WHAT IS REQUIRED
Look for "Internal" in each line of the records, and copy the lines that have it.

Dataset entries
(** X14. GET /health is answered 200 in every state whose count is below
    2^1023; it reports "healthy", the count, and as uptime the reading of
    the clock minus [start_time]. *)
Theorem health_answered_200 (clk : Clock) (w : World) :
  total_queries (stats w) < 2 ^ 1023 ->
  exists r w',
    get_health clk w = (OK r, w') /\
    status r = "healthy"%string /\
    health_total_queries r = total_queries (stats w) /\
    uptime_seconds r = Float64.sub (time_at clk (time_calls w)) (start_time (stats w)).
Proof.
  intros Hlt. unfold get_health.
  destruct (Z_lt_le_dec 0 (total_queries (stats w))) as [Hpos | Hle].
  - assert (Hr : 0 <= total_queries (stats w) < 2 ^ 1023) by (split; [lia | assumption]).
    rewrite (health_check_busy clk w _ Hpos (float_of_int_returns _ Hr)).
    simpl. eauto 6.
  - rewrite (health_check_idle clk w Hle). simpl. eauto 6.
Qed.

Lemma health_answered_200_4_queries :
  total_queries (stats world_4_queries) < 2 ^ 1023 /\
  exists r w',
    get_health example_clock world_4_queries = (OK r, w') /\
    status r = "healthy"%string /\
    health_total_queries r = total_queries (stats world_4_queries) /\
    uptime_seconds r
    = Float64.sub (time_at example_clock (time_calls world_4_queries))
                  (start_time (stats world_4_queries)).
Proof.
  split; [reflexivity |].
  apply (health_answered_200 example_clock world_4_queries). reflexivity.
Defined.

(** X15. With a count of 2^1024 or more the conversion of line 82 raises
    [OverflowError]: GET /health is answered 500 and [stats] is as it
    was. *)
Theorem health_overflow_answered_500 (clk : Clock) (w : World) :
  2 ^ 1024 <= total_queries (stats w) ->
  get_health clk w
  = (Error 500 "Internal Server Error", mkWorld (stats w) (S (time_calls w)) (now_calls w)).
Proof.
  intros Hge. unfold get_health.
  assert (Hpos : 0 < total_queries (stats w))
    by (pose proof (Z.pow_pos_nonneg 2 1024); lia).
  now rewrite (health_check_overflow clk w _ Hpos (float_of_int_overflows _ Hge)).
Qed.

Lemma health_overflow_answered_500_at_2_1024 :
  2 ^ 1024 <= total_queries (stats (mkWorld (mkStats (2 ^ 1024) Float64.f0 Float64.f0) 1 0)) /\
  get_health example_clock (mkWorld (mkStats (2 ^ 1024) Float64.f0 Float64.f0) 1 0)
  = (Error 500 "Internal Server Error",
     mkWorld (mkStats (2 ^ 1024) Float64.f0 Float64.f0) 2 0).
Proof.
  split; [simpl; lia |].
  apply (health_overflow_answered_500 example_clock
           (mkWorld (mkStats (2 ^ 1024) Float64.f0 Float64.f0) 1 0)).
  simpl. lia.
Defined.

(** ** GET /health with a steady clock *)

Lemma steady_not_nan (clk : Clock) (n : nat) : steady clk -> time_at clk n <> S754_nan.
Proof. intros Hclk H. destruct (Hclk n) as (Hf & _). rewrite H in Hf. discriminate. Qed.

(** With a steady clock no reading is below the first one. *)
Lemma steady_from_start (clk : Clock) (n : nat) :
  steady clk -> Float64.leb (time_at clk 0) (time_at clk n) = true.
Proof.
  intros Hclk. induction n as [| n IH].
  - apply Float64Facts.leb_refl. now apply steady_not_nan.
  - destruct (Hclk 0%nat) as (Hf0 & Hv0 & _).
    destruct (Hclk n) as (Hfn & Hvn & Hle).
    destruct (Hclk (S n)) as (Hfs & Hvs & _).
    exact (Float64Order.leb_trans _ _ _ Hf0 Hfn Hfs Hv0 Hvn Hvs IH Hle).
Qed.

(** What a 200 answer of GET /health was computed from. *)
Lemma get_health_OK_inv (clk : Clock) (w w' : World) (r : HealthResponse) :
  get_health clk w = (OK r, w') ->
  uptime_seconds r = Float64.sub (time_at clk (time_calls w)) (start_time (stats w)) /\
  (avg_latency_ms r = Float64.f0 \/
   exists m e, avg_latency_ms r
               = Float64.div (total_latency_ms (stats w)) (S754_finite false m e)).
Proof.
  unfold get_health. intros H.
  destruct (Z_lt_le_dec 0 (total_queries (stats w))) as [Hpos | Hle].
  - destruct (float_of_int (total_queries (stats w))) as [c | e] eqn:Hc.
    + rewrite (health_check_busy clk w c Hpos Hc) in H. simpl in H.
      injection H as <- _. simpl. split; [reflexivity | right].
      unfold float_of_int in Hc.
      destruct (Float64Facts.of_Z_pos _ Hpos) as (m2 & e2 & Hof). rewrite Hof in Hc.
      destruct (e2 <=? Float64.emax - Float64.prec); [| discriminate].
      injection Hc as <-. eauto.
    + rewrite (health_check_overflow clk w e Hpos Hc) in H. simpl in H.
      destruct e; discriminate.
  - rewrite (health_check_idle clk w Hle) in H. simpl in H.
    injection H as <- _. simpl. auto.
Qed.

(** X16. With a steady clock, whatever requests were served since the
    start, the uptime and the average latency that GET /health reports
    are not negative. *)
Theorem health_report_not_negative (clk : Clock) (rqs : list ApiRequest)
        (r : HealthResponse) (w' : World) :
  steady clk ->
  get_health clk (serve clk rqs (init_world clk)) = (OK r, w') ->
  Float64.nonneg (uptime_seconds r) = true /\
  Float64.nonneg (avg_latency_ms r) = true.
Proof.
  intros Hclk Hh. set (w := serve clk rqs (init_world clk)) in *.
  destruct (get_health_OK_inv clk w w' r Hh) as [Hup Havg].
  assert (Hw : sound_total w) by (apply serve_sound; [assumption | apply init_world_sound]).
  split.
  - rewrite Hup. unfold w. rewrite serve_start_time. simpl start_time.
    destruct (Hclk 0%nat) as (Hf0 & Hv0 & _).
    destruct (Hclk (time_calls (serve clk rqs (init_world clk)))) as (Hfn & Hvn & _).
    apply (Float64Facts.sub_nonneg _ _ Hf0 Hfn Hv0 Hvn). now apply steady_from_start.
  - destruct Havg as [-> | (m & e & ->)]; [reflexivity |].
    apply Float64Order.div_nonneg. apply Hw.
Qed.

Lemma health_report_not_negative_eight_ticks :
  steady eight_ticks_clock /\
  get_health eight_ticks_clock
    (serve eight_ticks_clock [POST_query body_hybrid; POST_query body_hybrid]
           (init_world eight_ticks_clock))
  = (OK (mkHealthResponse "healthy" (S754_finite false 5629499534213120 (-50)) 2
                          (S754_finite false 8796093022208000 (-43))),
     mkWorld (mkStats 2 (S754_finite false 8796093022208000 (-42)) (Float64.of_Z 1700000000))
             6 2) /\
  Float64.nonneg (S754_finite false 5629499534213120 (-50)) = true /\
  Float64.nonneg (S754_finite false 8796093022208000 (-43)) = true.
Proof.
  split; [exact eight_ticks_clock_steady |]. split; [reflexivity |].
  apply (health_report_not_negative eight_ticks_clock
           [POST_query body_hybrid; POST_query body_hybrid]
           (mkHealthResponse "healthy" (S754_finite false 5629499534213120 (-50)) 2
                             (S754_finite false 8796093022208000 (-43)))
           (mkWorld (mkStats 2 (S754_finite false 8796093022208000 (-42))
                             (Float64.of_Z 1700000000)) 6 2)
           eight_ticks_clock_steady).
  reflexivity.
Defined.

(** ** The further properties on examples *)

(** The answers the examples below are about. *)
Lemma post_query_hybrid_3 :
  post_query example_clock body_hybrid (init_world example_clock)
  = (OK (served_response example_clock request_hybrid_3 (init_world example_clock)),
     world_after_query example_clock (init_world example_clock)).
Proof. reflexivity. Qed.

Lemma post_query_dense_3 :
  post_query later_clock body_dense_3 (init_world later_clock)
  = (OK (served_response later_clock request_dense_3 (init_world later_clock)),
     world_after_query later_clock (init_world later_clock)).
Proof. reflexivity. Qed.

Lemma post_query_defaults :
  post_query later_clock body_defaults (init_world later_clock)
  = (OK (served_response later_clock request_defaults (init_world later_clock)),
     world_after_query later_clock (init_world later_clock)).
Proof. reflexivity. Qed.

Lemma served_response_echoes_hybrid :
  post_query example_clock body_hybrid (init_world example_clock)
  = (OK (served_response example_clock request_hybrid_3 (init_world example_clock)),
     world_after_query example_clock (init_world example_clock)) /\
  body_query body_hybrid = Some "what is rag?"%string /\
  resp_method (served_response example_clock request_hybrid_3 (init_world example_clock))
  = "hybrid"%string /\
  answer (served_response example_clock request_hybrid_3 (init_world example_clock))
  = "Sample answer for: what is rag?"%string.
Proof.
  split; [exact post_query_hybrid_3 |].
  exact (served_response_echoes example_clock body_hybrid _ _ _ post_query_hybrid_3).
Defined.

Lemma reported_latency_is_recorded_hybrid :
  post_query example_clock body_hybrid (init_world example_clock)
  = (OK (served_response example_clock request_hybrid_3 (init_world example_clock)),
     world_after_query example_clock (init_world example_clock)) /\
  stats (world_after_query example_clock (init_world example_clock))
  = mkStats 1 (Float64.add Float64.f0 Float64.f1000) (Float64.of_Z 1700000000).
Proof.
  split; [exact post_query_hybrid_3 |].
  exact (reported_latency_is_recorded example_clock body_hybrid _ _ _ post_query_hybrid_3).
Defined.

Lemma documents_depend_on_top_k_only_3 :
  or_default (body_top_k body_hybrid) 10 = or_default (body_top_k body_dense_3) 10 /\
  documents (served_response example_clock request_hybrid_3 (init_world example_clock))
  = documents (served_response later_clock request_dense_3 (init_world later_clock)).
Proof.
  split; [reflexivity |].
  exact (documents_depend_on_top_k_only example_clock later_clock body_hybrid body_dense_3
           _ _ _ _ _ _ post_query_hybrid_3 post_query_dense_3 eq_refl).
Defined.

Lemma documents_prefix_3_of_10 :
  or_default (body_top_k body_hybrid) 10 <= or_default (body_top_k body_defaults) 10 /\
  documents (served_response example_clock request_hybrid_3 (init_world example_clock))
  = firstn 3 (documents (served_response later_clock request_defaults (init_world later_clock))).
Proof.
  split; [simpl; lia |].
  apply (documents_prefix example_clock later_clock body_hybrid body_defaults
           _ _ _ _ _ _ post_query_hybrid_3 post_query_defaults).
  simpl. lia.
Defined.

Lemma documents_strictly_sorted_hybrid :
  post_query example_clock body_hybrid (init_world example_clock)
  = (OK (served_response example_clock request_hybrid_3 (init_world example_clock)),
     world_after_query example_clock (init_world example_clock)) /\
  StronglySorted by_score_strict documents_hybrid_3.
Proof.
  split; [exact post_query_hybrid_3 |].
  exact (documents_strictly_sorted example_clock body_hybrid _ _ _ post_query_hybrid_3).
Defined.


Lemma doc_ids_distinct_hybrid :
  post_query example_clock body_hybrid (init_world example_clock)
  = (OK (served_response example_clock request_hybrid_3 (init_world example_clock)),
     world_after_query example_clock (init_world example_clock)) /\
  NoDup ["doc0"; "doc1"; "doc2"]%string.
Proof.
  split; [exact post_query_hybrid_3 |].
  exact (doc_ids_distinct example_clock body_hybrid _ _ _ post_query_hybrid_3).
Defined.

Lemma score_sign_by_rank_rank_10 :
  In (sample_document_at 9)
     (documents (served_response later_clock request_defaults (init_world later_clock))) /\
  rank (sample_document_at 9) = 10 /\
  score (sample_document_at 9) = Float64.f0.
Proof.
  split; [do 9 right; left; reflexivity |]. split; [reflexivity |].
  apply (score_sign_by_rank later_clock body_defaults _ _ _ (sample_document_at 9)
           post_query_defaults).
  - do 9 right; left; reflexivity.
  - reflexivity.
Defined.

ANSWER SPACE
  = (Error 500 "Internal Server Error", mkWorld (stats w) (S (time_calls w)) (now_calls w)).
  = (Error 500 "Internal Server Error",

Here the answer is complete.